Cass. 2e civ, 21 décembre 2023, 22-17.456.

Une personne décède, à la suite d’une exposition à l’amiante. L’enfant de la victime, âgé de 17 ans lors du décès, et rattaché au foyer fiscal de l’autre parent, peut-il saisir le Fonds d’indemnisation des victimes de l’amiante (le FIVA) d’une demande de réparation de la perte résultant de la fin des versements opérés par son ascendant sur son assurance vie (et sur un plan d’épargne logement) ?

En d’autres termes, la perte d’un flux financier régulier affecté à deux opérations, l’une d’épargne (plan épargne logement), l’autre de prévoyance (assurance vie) est-elle pour l’ayant droit de la victime un préjudice économique réparable ?

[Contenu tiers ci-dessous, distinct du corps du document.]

(** ** C1: fill-value suppression *)

(** C1 (amended): in every file the direct-replacement and the regrid
    programs write, each coordinate, each variable named [*_bnds] and
    [height] has [_FillValue] set to [None] in the encoding map given to the
    serializer; in every file the two level-subset programs write, each
    variable other than the main variable (the first data variable along
    [plev], respectively [zg]) has. *)
Theorem fill_value_suppressed :
  (∀ now u tp op ov w r w' c name,
     cmorize_data_with_template now u tp op ov w = (r, w') →
     written w !! op = None → written w' !! op = Some c →
     name ∈ names (w_ds c) →
     name ∈ coords (w_ds c) ∨ is_bnds name ∨ name = "height" →
     fill_suppressed c name)
  ∧ (∀ now t rg op ov w r w' c name,
       create_cmor_file now t rg op ov w = (r, w') →
       written w !! op = None → written w' !! op = Some c →
       name ∈ names (w_ds c) →
       name ∈ coords (w_ds c) ∨ is_bnds name ∨ name = "height" →
       fill_suppressed c name)
  ∧ (∀ i o lv w r w' ds c name,
       process_netcdf_file i o lv w = (r, w') →
       written w !! o = None → written w' !! o = Some c →
       disk w !! i = Some ds →
       name ∈ names (w_ds c) → detect_main_var ds ≠ Some name →
       fill_suppressed c name)
  ∧ (∀ i o p w r w' c name,
       extract_pressure_level i o p w = (r, w') →
       written w !! o = None → written w' !! o = Some c →
       name ∈ names (w_ds c) → name ≠ "zg" →
       fill_suppressed c name).
Proof.
  repeat split.
  - intros now u tp op ov w r w' c name Hrun Hn Hs Hin Hrule.
    rewrite cmorize_data_with_template_run in Hrun.
    destruct (disk w !! tp) as [t|]; [|injection Hrun as _ <-; congruence].
    destruct (cmorize_dataset now u t ov) as [c0|] eqn:Hc;
      [|injection Hrun as _ <-; congruence].
    rewrite (to_netcdf_written _ _ _ _ _ _ Hrun Hn Hs) in *.
    destruct (cmorize_dataset_Ok _ _ _ _ _ Hc)
      as (main & tv & ds1 & _ & _ & _ & _ & (Hnames & Hcoords & _) & Henc & _).
    exists (direct_var_encoding t ds1 name). split.
    + rewrite Henc, bool_decide_eq_true_2; [done|]. by rewrite <- Hnames.
    + apply direct_var_encoding_fill, no_fill_value_rule. by rewrite <- Hcoords.
  - intros now t rg op ov w r w' c name Hrun Hn Hs Hin Hrule.
    rewrite create_cmor_file_run in Hrun.
    destruct (create_cmor_dataset now t rg ov) as [c0|] eqn:Hc;
      [|injection Hrun as _ <-; congruence].
    rewrite (to_netcdf_written _ _ _ _ _ _ Hrun Hn Hs) in *.
    destruct (create_cmor_dataset_Ok _ _ _ _ _ Hc)
      as (main & ? & ? & ds1 & _ & _ & _ & _ & (Hnames & Hcoords & _) & Henc & _).
    exists (regrid_var_encoding t ds1 name). split.
    + rewrite Henc, bool_decide_eq_true_2; [done|]. by rewrite <- Hnames.
    + apply regrid_var_encoding_fill, no_fill_value_rule. by rewrite <- Hcoords.
  - intros i o lv w r w' ds c name Hrun Hn Hs Hds Hin Hmain.
    destruct (process_netcdf_file_written _ _ _ _ _ _ _ Hrun Hn Hs)
      as (ds' & main & Hds' & Hdet & _ & Hl).
    rewrite Hds in Hds'. injection Hds' as <-.
    destruct (level_subset_Ok _ _ _ _ Hl) as (sub & _ & _ & Henc & _).
    destruct (Henc name Hin) as (e & He & Hlk). exists e. split; [done|].
    apply (subset_var_encoding_fill _ _ _ _ _ He). congruence.
  - intros i o p w r w' c name Hrun Hn Hs Hin Hmain.
    destruct (extract_pressure_level_written _ _ _ _ _ _ _ Hrun Hn Hs)
      as (ds & _ & _ & Hl).
    destruct (level_subset_Ok _ _ _ _ Hl) as (sub & _ & _ & Henc & _).
    destruct (Henc name Hin) as (e & He & Hlk). exists e. split; [done|].
    by apply (subset_var_encoding_fill _ _ _ _ _ He).
Qed.

(** C1, counterexample: a file whose first data variable along [plev] is
    [plev_bnds].  [process_netcdf_file] takes it for the main variable and
    leaves its fill value, 1e20, in the encoding map it writes. *)
Lemma fill_value_kept_on_plev_bnds :
  let ds := Sample.levels_file [("plev_bnds", Sample.plev_bnds)]
              {["_FillValue" := PFloat 1e20]} in
  let w' := (process_netcdf_file "in.nc" "out.nc" [50000]%float
               (Sample.world_with "in.nc" ds)).2 in
  detect_main_var ds = Some "plev_bnds" ∧
  is_bnds "plev_bnds" ∧
  (names ∘ w_ds <$> written w' !! "out.nc")
    = Some ["time"; "plev"; "lat"; "lon"; "plev_bnds"; "zg"] ∧
  (c ← written w' !! "out.nc"; e ← w_encoding c !! "plev_bnds"; e !! "_FillValue")
    = Some (PFloat 1e20) ∧
  ¬ (∃ c, written w' !! "out.nc" = Some c ∧ fill_suppressed c "plev_bnds").
Proof.
  cbv zeta. split; [by vm_compute|]. split; [by exists "plev"|].
  split; [by vm_compute|].
  assert (H : (c ← written (process_netcdf_file "in.nc" "out.nc" [50000]%float
                     (Sample.world_with "in.nc"
                        (Sample.levels_file [("plev_bnds", Sample.plev_bnds)]
                           {["_FillValue" := PFloat 1e20]}))).2 !! "out.nc";
               e ← w_encoding c !! "plev_bnds"; e !! "_FillValue")
              = Some (PFloat 1e20)) by (by vm_compute).
  split; [exact H|].
  intros (c & Hc & e & He & Hf). rewrite Hc in H. simpl in H.
  rewrite He in H. simpl in H. congruence.
Qed.

Lemma fill_value_suppressed_witness :
  ∃ c,
    written (cmorize_data_with_template "2026-11-04T00:00:00Z" Sample.user_data
               "template.nc" "out.nc" Sample.overrides
               (Sample.world_with "template.nc" Sample.template)).2 !! "out.nc"
    = Some c ∧
    fill_suppressed c "time_bnds" ∧ fill_suppressed c "height" ∧
    fill_suppressed c "lat".
Proof.
  eexists. split; [vm_compute; reflexivity|].
  repeat split;
    (eapply (proj1 fill_value_suppressed
               "2026-11-04T00:00:00Z" Sample.user_data "template.nc" "out.nc"
               Sample.overrides (Sample.world_with "template.nc" Sample.template));
     [ apply surjective_pairing | reflexivity | vm_compute; reflexivity
     | vm_compute; set_solver | ]).
  - right. left. by exists "time".
  - right. right. reflexivity.
  - left. vm_compute. set_solver.
Defined.

(** ** C5: the override map *)

Lemma apply_overrides_lookup (ov g : gmap string attrval) k :
  apply_overrides ov g !! k =
  match ov !! k with Some v => Some v | None => g !! k end.
Proof.
  unfold apply_overrides. revert k.
  apply (map_fold_weak_ind
           (λ r (m : gmap string attrval),
              ∀ k, r !! k = match m !! k with Some v => Some v | None => g !! k end)).
  - intros k. by rewrite lookup_empty.
  - intros i x m r Hi IH k.
    assert (Hstep : (if bool_decide (is_Some (r !! i))
                     then <[i:=x]> r else <[i:=x]> r) = <[i:=x]> r)
      by (by destruct (bool_decide _)).
    rewrite Hstep. destruct (decide (i = k)) as [->|Hne].
    + by rewrite !lookup_insert_eq.
    + rewrite !lookup_insert_ne by done. apply IH.
Qed.

Lemma apply_overrides_existing_lookup (ov g : gmap string attrval) k :
  apply_overrides_existing ov g !! k =
  match g !! k with
  | Some old => Some (default old (ov !! k))
  | None => None
  end.
Proof.
  unfold apply_overrides_existing. revert k.
  apply (map_fold_weak_ind
           (λ r (m : gmap string attrval),
              ∀ k, r !! k = match g !! k with
                            | Some old => Some (default old (m !! k))
                            | None => None
                            end)).
  - intros k. rewrite lookup_empty. by destruct (g !! k).
  - intros i x m r Hi IH k. pose proof (IH i) as Hri. rewrite Hi in Hri.
    destruct (g !! i) as [old|] eqn:Hgi; simpl in Hri.
    + rewrite bool_decide_eq_true_2 by (rewrite Hri; eauto).
      destruct (decide (i = k)) as [->|Hne].
      * by rewrite !lookup_insert_eq, Hgi.
      * rewrite !lookup_insert_ne by done. apply IH.
    + rewrite bool_decide_eq_false_2 by (rewrite Hri; by intros [? [=]]).
      destruct (decide (i = k)) as [->|Hne].
      * by rewrite IH, Hgi.
      * rewrite lookup_insert_ne by done. apply IH.
Qed.

(** C5, counterexample: the regrid program is given the override
    [contact = "info@awi.de"] for a template without a [contact] attribute;
    the product it hands to the serializer has no [contact] attribute. *)
Lemma override_of_absent_key_ignored :
  Sample.overrides !! "contact" = Some (AStr "info@awi.de") ∧
  global_attrs Sample.template !! "contact" = None ∧
  (c ← written (create_cmor_file "2026-11-04T00:00:00Z" Sample.template
                  Sample.regridded "out.nc" Sample.overrides
                  (Sample.world_with "template.nc" Sample.template)).2 !! "out.nc";
   Some (global_attrs (w_ds c) !! "contact")) = Some None ∧
  apply_overrides_existing Sample.overrides (global_attrs Sample.template)
    !! "contact" = None.
Proof. repeat split; by vm_compute. Qed.

(** C5 (amended): the direct-replacement program assigns every entry of
    the override map, so afterwards each override key holds its override
    value whether or not it existed before; the regrid program assigns
    only the keys the global attributes already have and ignores the
    others; neither touches a key outside the override map. *)
Theorem overrides_applied (ov g : gmap string attrval) (k : string) (v : attrval) :
  ov !! k = Some v →
  apply_overrides ov g !! k = Some v ∧
  apply_overrides_existing ov g !! k
    = (if decide (is_Some (g !! k)) then Some v else None) ∧
  (∀ k', ov !! k' = None →
     apply_overrides ov g !! k' = g !! k' ∧
     apply_overrides_existing ov g !! k' = g !! k').
Proof.
  intros Hk. rewrite apply_overrides_lookup, apply_overrides_existing_lookup, Hk.
  split; [done|]. split.
  - by destruct (g !! k).
  - intros k' Hk'.
    rewrite apply_overrides_lookup, apply_overrides_existing_lookup, Hk'.
    by destruct (g !! k').
Qed.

C’est à cette question que répond la Cour de cassation.

La Cour d’appel d’Aix en Provence (CA Aix-en-Provence, 29 novembre 2022, n° 20/06797), saisie du litige, avait répondu par la négative pour les raisons suivantes : d’une part le défunt n’avait déduit de son assiette taxable à l’impôt sur le revenu aucune contribution à l’entretien de cet enfant non rattaché à son foyer fiscal, d’autre part, « l’alimentation de compte d’épargne procède du souci d’un investissement pour le futur, ou de la prévision et de l’assurance garantissant divers événements, mais ne constitue pas davantage au sens économique l’apport d’une aide financière régulière ».

L’arrêt est cassé sur ce point : en se déterminant ainsi, par des motifs impropres à exclure l’existence d’un préjudice économique subi par l’enfant du fait du décès de son père, la cour d’appel n’a pas donné de base légale à sa décision.

En principe, au regard des règles de réparation du préjudice économique régulièrement rappelées par la Cour de cassation (Cass. 2e civ., 7 avr. 2011, n° 10-12.948. – Cass. 2e civ., n° 13-25.564. – Cass. crim. 2 févr. 2016, n° 15-23.160. – Cass. 2e civ., 7 févr. 2019, n° 18-13.354. – Resp. civ. et assur. 2019, comm. 128. – Cass. crim. 4 oct. 2022, n° 21-87.246. – Cass. crim., 4 janv. 2023, n° 22-80.925), l’existence et l’importance du préjudice de l’ayant droit doivent donc être évaluées en tenant compte des revenus du foyer antérieurement au décès, déduction faite de la part d’autoconsommation de la victime directe.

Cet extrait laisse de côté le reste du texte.